A study by researchers at NYU Langone Health has uncovered new insights into why some cancer patients respond better to PARP inhibitors—a class of precision drugs that target cancer cells’ ability to repair DNA damage—while others do not. The findings, published recently in Nature, could pave the way for more personalised cancer therapies.

The research focuses on BRCA2, a well-known gene involved in repairing DNA damage in cells. When this gene is mutated, as it often is in cancers such as breast, ovarian, prostate, and pancreatic, its repair function is compromised. This forces cancer cells to rely on an alternative DNA repair mechanism involving the enzyme PARP1. PARP inhibitors are designed to block this backup route, effectively killing cancer cells that are already deficient in BRCA2.

However, not all patients with BRCA2-related cancers respond equally well to PARP inhibitors—a puzzle that this new research set out to solve.

Using cutting-edge single-molecule imaging technology developed at NYU Langone, the researchers discovered that BRCA2 doesn’t just help repair DNA. It also plays a critical role in regulating the activity of PARP1. Specifically, the study found that functional BRCA2 acts like a “molecular shield,” preventing PARP1 from accumulating at sites of DNA damage. This protection allows another key repair protein, RAD51, to access the site and complete the repair process.

In contrast, when BRCA2 is mutated or absent, PARP1 lingers at the damage sites, obstructing RAD51 and leading to the accumulation of lethal DNA breaks—precisely the condition that PARP inhibitors exploit to kill cancer cells.

“This finding changes our understanding of how BRCA2 influences cancer cell survival,” said senior author Dr. Eli Rothenberg, professor at NYU Grossman School of Medicine and director of the Single Molecule Biophotonics program. “It’s a critical piece of the puzzle in understanding why some tumors are sensitive to PARP inhibitors while others are not.”

The implications for treatment are significant. “The study suggests that evaluating the level of BRCA2 function in tumors could help predict whether a patient will benefit from PARP inhibitors,” said lead author Dr. Sudipta Lahiri, a postdoctoral fellow at NYU Langone. “It’s a step toward more individualised cancer care.”
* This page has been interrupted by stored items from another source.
(* ===== verification/CorpusSpec.v ===== *)
(** * What corpora promise

    Keys order as names do; a module is read from one corpus, whatever was asked before;
    a name belongs to the module of its longest anchor; the next node and the nodes of a
    subtree are those of the modules' owners, in the order of their names. *)
From S2P Require Export Corpus.
Import Text OidKey Corpus.
#[local] Open Scope Z_scope.

(** ** Keys *)
Module OidKeySpec.
(** The keys of two names compare as the names do; one is a prefix of the other, and in
    the range of its subtree, just when the names are; a key reads back as the name in
    dotted text, which has the same key. *)
Theorem keys_order_as_names a b ka kb : oid_key (Arcs a) = Ok ka → oid_key (Arcs b) = Ok kb →
  tuple_compare ka kb = tuple_compare a b ∧
  (ka `prefix_of` kb ↔ a `prefix_of` b) ∧
  (tuple_leb ka kb = true ∧ tuple_ltb kb (subtree_bound ka) = true ↔ a `prefix_of` b) ∧
  oid_from_key ka = Ok (dotted a) ∧ oid_key (Dotted (dotted a)) = Ok ka.
Proof.
  intros (Ha & ->)%oid_key_inv (Hb & ->)%oid_key_inv. pose proof Ha as [Hne Hoka]. pose proof Hb as [_ Hokb].
  split; [by apply key_of_compare|]. split; [by apply key_of_prefix|]. split; [|split].
  - rewrite subtree_range by auto using key_of_octets, key_not_full. by apply key_of_prefix.
  - unfold oid_from_key. rewrite read_arcs_ok by done. cbn. by destruct a.
  - rewrite <- (oid_key_ok a Ha). unfold oid_key, arcs_of. by rewrite of_dotted_dotted.
Qed.
Lemma keys_order_as_names_witness :
  tuple_compare (key_of [1; 3; 70000]) (key_of [1; 3; 70000; 255]) = Lt ∧
  tuple_ltb (key_of [1; 3; 70000; 255]) (subtree_bound (key_of [1; 3; 70000])) = true ∧
  oid_from_key [1; 1; 1; 3; 3; 1; 17; 112] = Ok (codes "1.3.70000").
Proof.
  destruct (keys_order_as_names [1; 3; 70000] [1; 3; 70000; 255] _ _ eq_refl eq_refl) as (Hc & _ & Hr & Hf & _).
  split; [exact Hc|]. split; [|exact Hf]. apply Hr. by exists [255].
Defined.
End OidKeySpec.

(** ** Steady calls *)

(** In every state that satisfies [P] the call ends the same way and keeps [P]. *)
Definition says {E S A} (P : S → Prop) (m : M E S A) (v : result E A) : Prop :=
  ∀ s, P s → ∃ s', m s = (v, s') ∧ P s'.
Definition steady {E S A} (P : S → Prop) (m : M E S A) : Prop := ∃ v, says P m v.
(** It ends with a value in [Q]. *)
Definition gives {E S A} (P : S → Prop) (m : M E S A) (Q : A → Prop) : Prop :=
  ∀ s, P s → ∃ a s', m s = (Ok a, s') ∧ Q a ∧ P s'.

Section steady.
Context {E S : Type} (P : S → Prop).
Implicit Types A B : Type.

Lemma says_ret {A} (a : A) : says P (mret a : M E S A) (Ok a).
Proof. intros s Hs. by exists s. Qed.
Lemma says_liftR {A} (r : result E A) : says P (liftR r) r.
Proof. intros s Hs. by exists s. Qed.
Lemma says_gets {A} (f : S → A) a : (∀ s, P s → f s = a) → says P (gets f : M E S A) (Ok a).
Proof. intros Hf s Hs. exists s. unfold gets. by rewrite (Hf s Hs). Qed.
Lemma says_modify (f : S → S) : (∀ s, P s → P (f s)) → says P (modify f : M E S unit) (Ok tt).
Proof. intros Hf s Hs. exists (f s). auto. Qed.
Lemma says_bind {A B} (m : M E S A) (k : A → M E S B) v w :
  says P m v → (∀ a, v = Ok a → says P (k a) (w a)) → says P (m ≫= k) (v ≫= w).
Proof.
  intros Hm Hk s Hs. destruct (Hm s Hs) as (s' & Heq & Hs'). unfold mbind, M_bind, result_bind. rewrite Heq.
  destruct v as [a|e]; [by apply Hk|by exists s'].
Qed.
Lemma says_then {A B} (m : M E S A) (k : A → M E S B) a w :
  says P m (Ok a) → says P (k a) w → says P (m ≫= k) w.
Proof. intros Hm Hk. apply (says_bind m k (Ok a) (λ _, w) Hm). by intros ? [= <-]. Qed.
Lemma says_det {A} (m : M E S A) v v' s : P s → says P m v → says P m v' → v = v'.
Proof. intros Hs Hv Hv'. destruct (Hv s Hs) as (? & H1 & _), (Hv' s Hs) as (? & H2 & _). congruence. Qed.
(* ===== verification/DhExchange.v ===== *)
(** * The exchange of a key change (src/pysnmp/hlapi/asyncio/dh.py)

    A manager reads the parameters of an agent and the value it published for a row,
    derives the new key, and SETs the row.  The commands it sends are the class
    [commands]: what they do to the world, and what comes back. *)
From S2P Require Export Wp Auth Priv KeyChange.
Import KeyChange.
#[local] Open Scope Z_scope.

Module DhExchange.

(** What an awaited command returns *)
Record reply (A : Type) : Type := mk_reply { errorIndication : option string; errorStatus : Z; answer : A }.
Arguments mk_reply {_} _ _ _.
Arguments errorIndication {_} _.
Arguments errorStatus {_} _.
Arguments answer {_} _.

(** [get_cmd], [next_cmd] and [set_cmd] with the engine, the credentials, the target, the
    context and the options of the call, and [secrets.randbelow] *)
Class commands (S : Type) := {
  get_cmd : oid → M exn S (reply (list (oid * value)));
  next_cmd : oid → M exn S (reply (list (list (oid * value))));
  set_cmd : oid → value → M exn S (reply (list (oid * value)));
  randbelow : Z → S → Z * S;
}.

Record DHKeyChangeResult : Type := mk_result {
  key : octets;
  securityEngineId : octets;
  instance : oid;
  parameters : DHParameters;
}.
(** [DHKeyChangeError], with its candidate, or any other exception *)
Inductive failure : Type :=
  | DHKeyChangeError (candidate : option DHKeyChangeResult)
  | Raised (e : exn).

(** What the exchange reads of [UsmUserData] *)
Record auth_data : Type := mk_auth { userName : option octets; authProtocol : oid; privProtocol : oid }.

Definition AUTH_KEY_LENGTHS : dict oid Z :=
  [(HmacMd5.serviceID, 16); (HmacSha.serviceID, 20)] ++
  ((λ kv, (kv.1, Z.of_nat kv.2)) <$> HmacSha2.keyLengths).
Definition PRIV_KEY_LENGTHS : dict oid Z :=
  [(Des.serviceID, 16); (Des3.serviceID, 32); (Aes.serviceID, 16); (Aes.Aes192_serviceID, 24);
   (Aes.AesBlumenthal192_serviceID, 24); (Aes.Aes256_serviceID, 32); (Aes.AesBlumenthal256_serviceID, 32)].
Definition ROW_SCAN_LIMIT : nat := 256.

Section exchange.
Context {W : Type} `{!commands W} (der_decode : octets → option (DHParameters * octets)).
Abbreviation Op := (M failure W).

(** A call whose exceptions are not those of the exchange, and one whose [ValueError] is
    turned into its own *)
Definition raised {A} (m : M exn W A) : Op A :=
  λ s, match m s with (Ok a, s) => (Ok a, s) | (Err e, s) => (Err (Raised e), s) end.
Definition refused {A} (m : M exn W A) : Op A :=
  λ s, match m s with
       | (Ok a, s) => (Ok a, s)
       | (Err ValueError, s) => (Err (DHKeyChangeError None), s)
       | (Err e, s) => (Err (Raised e), s)
       end.
Definition failed {A} (r : reply A) : Op unit :=
  match errorIndication r with
  | Some _ => raise (DHKeyChangeError None)
  | None => if errorStatus r =? 0 then mret tt else raise (DHKeyChangeError None)
  end.
Definition value_octets (v : value) : Op octets :=
  match v with
  | VOctetString o | VIpAddress o => mret o
  | _ => raise (DHKeyChangeError None)
  end.

Definition column (keyType : string) (own : bool) : Op oid :=
  if decide (keyType = "auth"%string) then mret (if own then usmDHUserOwnAuthKeyChange else usmDHUserAuthKeyChange)
  else if decide (keyType = "priv"%string) then mret (if own then usmDHUserOwnPrivKeyChange else usmDHUserPrivKeyChange)
  else raise (Raised ValueError).
Definition key_length (keyType : string) (a : auth_data) (keyLength : option Z) : Op Z :=
  match keyLength with
  | Some n => mret n
  | None =>
      match (if decide (keyType = "auth"%string) then dget AUTH_KEY_LENGTHS (authProtocol a)
             else dget PRIV_KEY_LENGTHS (privProtocol a)) with
      | Some n => mret n
      | None => raise (DHKeyChangeError None)
      end
  end.
(** [varBinds[0][1]] *)
Definition first_value (l : list (oid * value)) : Op value :=
  match l with (_, v) :: _ => mret v | [] => raise (Raised IndexError) end.

Definition readParameters : Op DHParameters :=
  r ← raised (get_cmd (usmDHParameters ++ [0]));
  failed r;;
  v ← first_value (answer r);
  substrate ← value_octets v;
  refused (liftR (decodeDHParameters der_decode substrate)).
Definition readCell (inst : oid) : Op octets :=
  r ← raised (get_cmd inst);
  failed r;;
  v ← first_value (answer r);
  value_octets v.
(** The column is walked to the row whose index ends with the user name. *)
Definition ends_with (inst suffix : oid) : bool :=
  bool_decide (drop (length inst - length suffix) inst = suffix).
Fixpoint find_loop (n : nat) (column suffix varBind : oid) : Op (oid * octets) :=
  match n with
  | O => raise (DHKeyChangeError None)
  | S n =>
      r ← raised (next_cmd varBind);
      failed r;;
      match answer r with
      | ((name, v) :: _) :: _ =>
          if negb (bool_decide (take (length column) name = column)) then raise (DHKeyChangeError None)
          else if decide (v = VEndOfMibView) then raise (DHKeyChangeError None)
          else if ends_with name suffix then o ← value_octets v; mret (name, o)
          else find_loop n column suffix name
      | _ => raise (DHKeyChangeError None)
      end
  end.
Definition findRow (column : oid) (userName : octets) : Op (oid * octets) :=
  find_loop ROW_SCAN_LIMIT column (Z.of_nat (length userName) :: userName) column.

Definition drawKeyPairFitting (p : DHParameters) (width : Z) : Op DHKeyPair :=
  refused (generateKeyPairFitting randbelow p width).

(** What is derived before the SET *)
Definition derive (column inst : oid) (p : DHParameters) (private : Z) (agentPublic : octets) (wanted : Z) :
    result exn DHKeyChangeResult :=
  secret ← computeSharedSecret p private agentPublic;
  k ← deriveKey secret wanted;
  ids ← parseKeyChangeInstance column inst;
  Ok (mk_result k ids.1 inst p).

Definition dh_key_change (a : auth_data) (keyType : string) (own : bool) (user engineId : option octets)
    (keyLength : option Z) : Op DHKeyChangeResult :=
  column ← column keyType own;
  wanted ← key_length keyType a keyLength;
  user ← (match user, userName a with
          | Some u, _ | None, Some u => mret u
          | None, None => raise (DHKeyChangeError None)
          end);
  p ← readParameters;
  row ← (match engineId with
         | None => findRow column user
         | Some e =>
             let inst := keyChangeInstance column e user in
             o ← readCell inst; mret (inst, o)
         end);
  keyPair ← drawKeyPairFitting p (Z.of_nat (length row.2));
  candidate ← refused (liftR (derive column row.1 p (private keyPair) row.2 wanted));
  value ← raised (liftR (buildKeyChangeValue row.2 (public keyPair)));
  r ← raised (set_cmd row.1 (VOctetString value));
  match errorIndication r with
  | Some _ => raise (DHKeyChangeError (Some candidate))
  | None => if errorStatus r =? 0 then mret candidate else raise (DHKeyChangeError (Some candidate))
  end.
End exchange.
End DhExchange.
The research was conducted in collaboration with scientists from Yale University and was supported by grants from the National Institutes of Health, the V Foundation, and other philanthropic organizations.

According to prior studies, between 6% and 20% of cancers such as breast, ovarian, prostate, and pancreatic involve BRCA2 mutations, either inherited or acquired. As researchers continue to explore the molecular mechanisms of DNA repair, this new understanding of BRCA2’s dual role could unlock new strategies to overcome drug resistance and improve outcomes for cancer patients.

“This work exemplifies our broader effort at NYU Langone and the Perlmutter Cancer Center to connect molecular research to clinical advances,” added Dr. Rothenberg. “By translating these discoveries into diagnostics and therapies, we hope to make a tangible difference in patients’ lives.”